** TASK OBJECTIVE **
Lines outside the range are not wanted. Give again exactly the lines between the line holding "pose proof (running_self" and the line holding "revert x. induction", inclusive, from the listing below.

+++++

(* ===== verification/Forwarding.v ===== *)
(** * Forwarding between nodes (the proxying of
    [src/src/coordinator/coordinator.cpp] over the rings of
    [src/src/main.cpp])

    A request for a key goes from node to node until a node takes itself for the
    owner.  The nodes' rings follow what gossip has told each of them, so they
    need not agree, and they change while a request travels; the code has no
    limit on the number of hops and needs none. *)

From stdpp Require Import relations.
From S2P Require Import Prelude Message NodeInfo OrderedMap.
From S2P Require RingStore.
From S2P Require Import SwimMessage MemberList Disseminator SwimProtocol Node.
From S2P Require Import Stream Coordinator.

Local Open Scope Z_scope.

(** ** One hop *)

(** The states of the running node [self]. *)
Record running (self : NodeId) (s : NodeSt) : Prop := {
  rn_started : exists sort now data_port seed,
    swim_steps sync_ring sort self (node_config data_port) (boot now self data_port seed) s;
  rn_tokens : collision_free (members_ s)
}.

(** Node [x], in some state it can be in, hands the request to [y]. *)
Definition hop (req : Request) (x y : NodeId) : Prop :=
  exists s, running x s /\ route_request (env_ s) x req = ToPeer y.

(** How far clockwise from the key a node's closest token is. *)
Definition token_distance (h : Z) (x : NodeId) : Z := foldr Z.min (2 ^ 32) (dist h <$> tokens x).

Lemma foldr_min_le (l : list Z) z : z ∈ l -> foldr Z.min (2 ^ 32) l <= z.
Proof. induction 1 as [|a z l _ IH]; cbn [foldr]; lia. Qed.

Lemma foldr_min_in (l : list Z) : foldr Z.min (2 ^ 32) l = 2 ^ 32 \/ foldr Z.min (2 ^ 32) l ∈ l.
Proof.
  induction l as [|a l [E|Hin]]; cbn [foldr]; [by left|..].
  - rewrite E. destruct (Z.min_spec a (2 ^ 32)) as [[_ ->]|[_ ->]]; [right; by left|by left].
  - right. destruct (Z.min_spec a (foldr Z.min (2 ^ 32) l)) as [[_ ->]|[_ ->]]; [by left|by right].
Qed.

Lemma token_distance_le h x t : t ∈ tokens x -> token_distance h x <= dist h t.
Proof. intros Ht. apply foldr_min_le. by apply list_elem_of_fmap_2. Qed.

Lemma tokens_width x t : t ∈ tokens x -> in_width 32 t.
Proof. intros Ht. eapply Forall_forall; [apply RingStore.vnode_tokens_width|exact Ht]. Qed.

Lemma token_distance_nonneg h x : 0 <= token_distance h x.
Proof.
  unfold token_distance. destruct (foldr_min_in (dist h <$> tokens x)) as [->|Hin]; [lia|].
  apply list_elem_of_fmap in Hin as (t & -> & _). apply Z.mod_pos_bound. lia.
Qed.

(** The closest token itself. *)
Lemma token_distance_attained h x : exists t, t ∈ tokens x /\ dist h t = token_distance h x.
Proof.
  unfold token_distance. destruct (foldr_min_in (dist h <$> tokens x)) as [E|Hin].
  - assert (hash_node_token x 0 ∈ tokens x) as Ht.
    { apply list_elem_of_fmap. exists 0. split; [done|]. apply elem_of_seqZ. by compute. }
    pose proof (token_distance_le h x _ Ht) as Hle. unfold token_distance in Hle. rewrite E in Hle.
    pose proof (Z.mod_pos_bound (hash_node_token x 0 - h) (2 ^ 32)). unfold dist in Hle. lia.
  - apply list_elem_of_fmap in Hin as (t & E & Ht). by exists t.
Qed.

(** A running node is in its own ring. *)
Lemma running_self self s t : running self s -> t ∈ tokens self -> env_ s !! t = Some self.
Proof.
  intros [(sort & now & data_port & seed & Hsteps) Hcf] Ht.
  destruct (node_ring _ _ _ _ _ _ Hsteps) as [_ Hcomplete]. apply swim_steps_calls in Hsteps.
  destruct (member_calls_self sync_ring self _ _ Hsteps (boot_self now self data_port seed)) as (n & Hn & Hs).
  exact (Hcomplete Hcf _ _ _ Hn Hs Ht).
Qed.

Lemma running_ring self s t x : running self s -> env_ s !! t = Some x -> t ∈ tokens x.
Proof.
  intros [(sort & now & data_port & seed & Hsteps) _] Ht.
  destruct (node_ring _ _ _ _ _ _ Hsteps) as [Hsound _]. by apply Hsound in Ht as [? _].
Qed.

Lemma running_wf self s : running self s -> ring_wf (env_ s).
Proof. intros Hr t [x Hx]. eapply tokens_width, running_ring; eauto. Qed.

(** Every hop comes closer to the key. *)
Lemma hop_closer req x y :
  hop req x y -> token_distance (hash_key (req_key req)) y < token_distance (hash_key (req_key req)) x.
Proof.
  intros (s & Hr & Hroute). unfold route_request in Hroute. case_decide; [done|].
  destruct (RingStore.get_node_for_key _ _) as [y'|] eqn:E; [|done]. case_decide as Hne; simplify_eq.
  set (h := hash_key (req_key req)) in *.
  rewrite RingStore.get_node_owner in E. apply owner_nearest in E as (t & Ht & _ & Hmin);
    [|by eapply running_wf|apply hash_key_width].
  destruct (token_distance_attained h x) as (tx & Htx & <-).
  pose proof (running_self _ _ _ Hr Htx) as Hx.
  pose proof (token_distance_le h y t (running_ring _ _ _ _ Hr Ht)) as Hle.
  assert (dist h t <= dist h tx) as Hle' by (apply Hmin; eauto).
  destruct (decide (dist h t = dist h tx)) as [Ed|]; [|lia].
  apply dist_inj in Ed; [congruence|apply hash_key_width|eapply tokens_width, running_ring; eauto|by eapply tokens_width].
Qed.

(** ** Chains of hops *)

(** The nodes a request visits. *)
Inductive forwarded (req : Request) : list NodeId -> Prop :=
  | fw_one x : forwarded req [x]
  | fw_hop x y path : hop req x y -> forwarded req (y :: path) -> forwarded req (x :: y :: path).

Lemma forwarded_closer req x path z :
  forwarded req (x :: path) -> z ∈ path ->
  token_distance (hash_key (req_key req)) z < token_distance (hash_key (req_key req)) x.
Proof.
  revert x. induction path as [|y path IH]; intros x Hf Hz; [by apply elem_of_nil in Hz|].
  inversion Hf as [|? ? ? Hh Hrest]; subst. pose proof (hop_closer _ _ _ Hh).
  apply elem_of_cons in Hz as [->|Hz]; [done|]. pose proof (IH _ Hrest Hz). lia.
Qed.

Lemma forwarded_tail req x y path : forwarded req (x :: y :: path) -> forwarded req (y :: path).
Proof. by inversion 1. Qed.

(** A request is never forwarded in circles.  Even when the nodes' views of
    the cluster differ, and while they change under way: every hop goes to a node
    with a token strictly closer to the key, so a request visits no node twice, a
    cluster of [n] nodes answers it after at most [n - 1] hops, and forwarding
    always comes to an end.  No two collapsed reads of a key can therefore wait
    for each other.  Between nodes with the same ring one hop is enough. *)
Theorem forwarding_terminates req :
  well_founded (flip (hop req)) /\
  (forall path, forwarded req path -> NoDup path) /\
  (forall nodes path, forwarded req path -> path ⊆ nodes -> (length path <= length nodes)%nat) /\
  (forall ring x y, route_request ring x req = ToPeer y -> route_request ring y req = ToLocal).
Proof.
  assert (forall path, forwarded req path -> NoDup path) as Hnd.
  { intros path. induction path as [|x [|y path] IH]; intros Hf; [constructor|apply NoDup_singleton|].
    apply NoDup_cons. split; [|by apply IH; eapply forwarded_tail]. intros Hin.
    pose proof (forwarded_closer _ _ _ _ Hf Hin). lia. }
  split_and!.
  - apply (well_founded_lt_compat _ (fun x => Z.to_nat (token_distance (hash_key (req_key req)) x))).
    intros y x Hh%hop_closer. pose proof (token_distance_nonneg (hash_key (req_key req)) y). lia.
  - exact Hnd.
  - intros nodes path Hf%Hnd Hsub. by apply submseteq_length, NoDup_submseteq.
  - intros ring x y. unfold route_request. case_decide; [done|].
    destruct (RingStore.get_node_for_key _ _) as [z|]; [|done]. case_decide; [done|]. intros [= ->].
    by rewrite decide_True.
Qed.

(** A node that knows one other hands a key to it. *)
Definition demo_key_request : Request := mkRequest Get (lit "k1") [].

Lemma demo_node_running : running id_a demo_node.
Proof.
  split; [|exact demo_node_collision_free]. exists count_sort, 0, 11211, (Some (id_b, 11211)). apply rtc_refl.
Qed.

Lemma forwarding_terminates_witness :
  forwarded demo_key_request [id_a; id_b] /\ NoDup [id_a; id_b].
Proof.
  assert (forwarded demo_key_request [id_a; id_b]) as Hf.
  { apply fw_hop; [|apply fw_one]. exists demo_node. split; [exact demo_node_running|]. vm_compute. reflexivity. }
  split; [exact Hf|]. exact (proj1 (proj2 (forwarding_terminates demo_key_request)) _ Hf).
Defined.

+++++

** EXPECTED OUTPUT **
  pose proof (running_self _ _ _ Hr Htx) as Hx.
  pose proof (token_distance_le h y t (running_ring _ _ _ _ Hr Ht)) as Hle.
  assert (dist h t <= dist h tx) as Hle' by (apply Hmin; eauto).
  destruct (decide (dist h t = dist h tx)) as [Ed|]; [|lia].
  apply dist_inj in Ed; [congruence|apply hash_key_width|eapply tokens_width, running_ring; eauto|by eapply tokens_width].
Qed.

(** ** Chains of hops *)

(** The nodes a request visits. *)
Inductive forwarded (req : Request) : list NodeId -> Prop :=
  | fw_one x : forwarded req [x]
  | fw_hop x y path : hop req x y -> forwarded req (y :: path) -> forwarded req (x :: y :: path).

Lemma forwarded_closer req x path z :
  forwarded req (x :: path) -> z ∈ path ->
  token_distance (hash_key (req_key req)) z < token_distance (hash_key (req_key req)) x.
Proof.
  revert x. induction path as [|y path IH]; intros x Hf Hz; [by apply elem_of_nil in Hz|].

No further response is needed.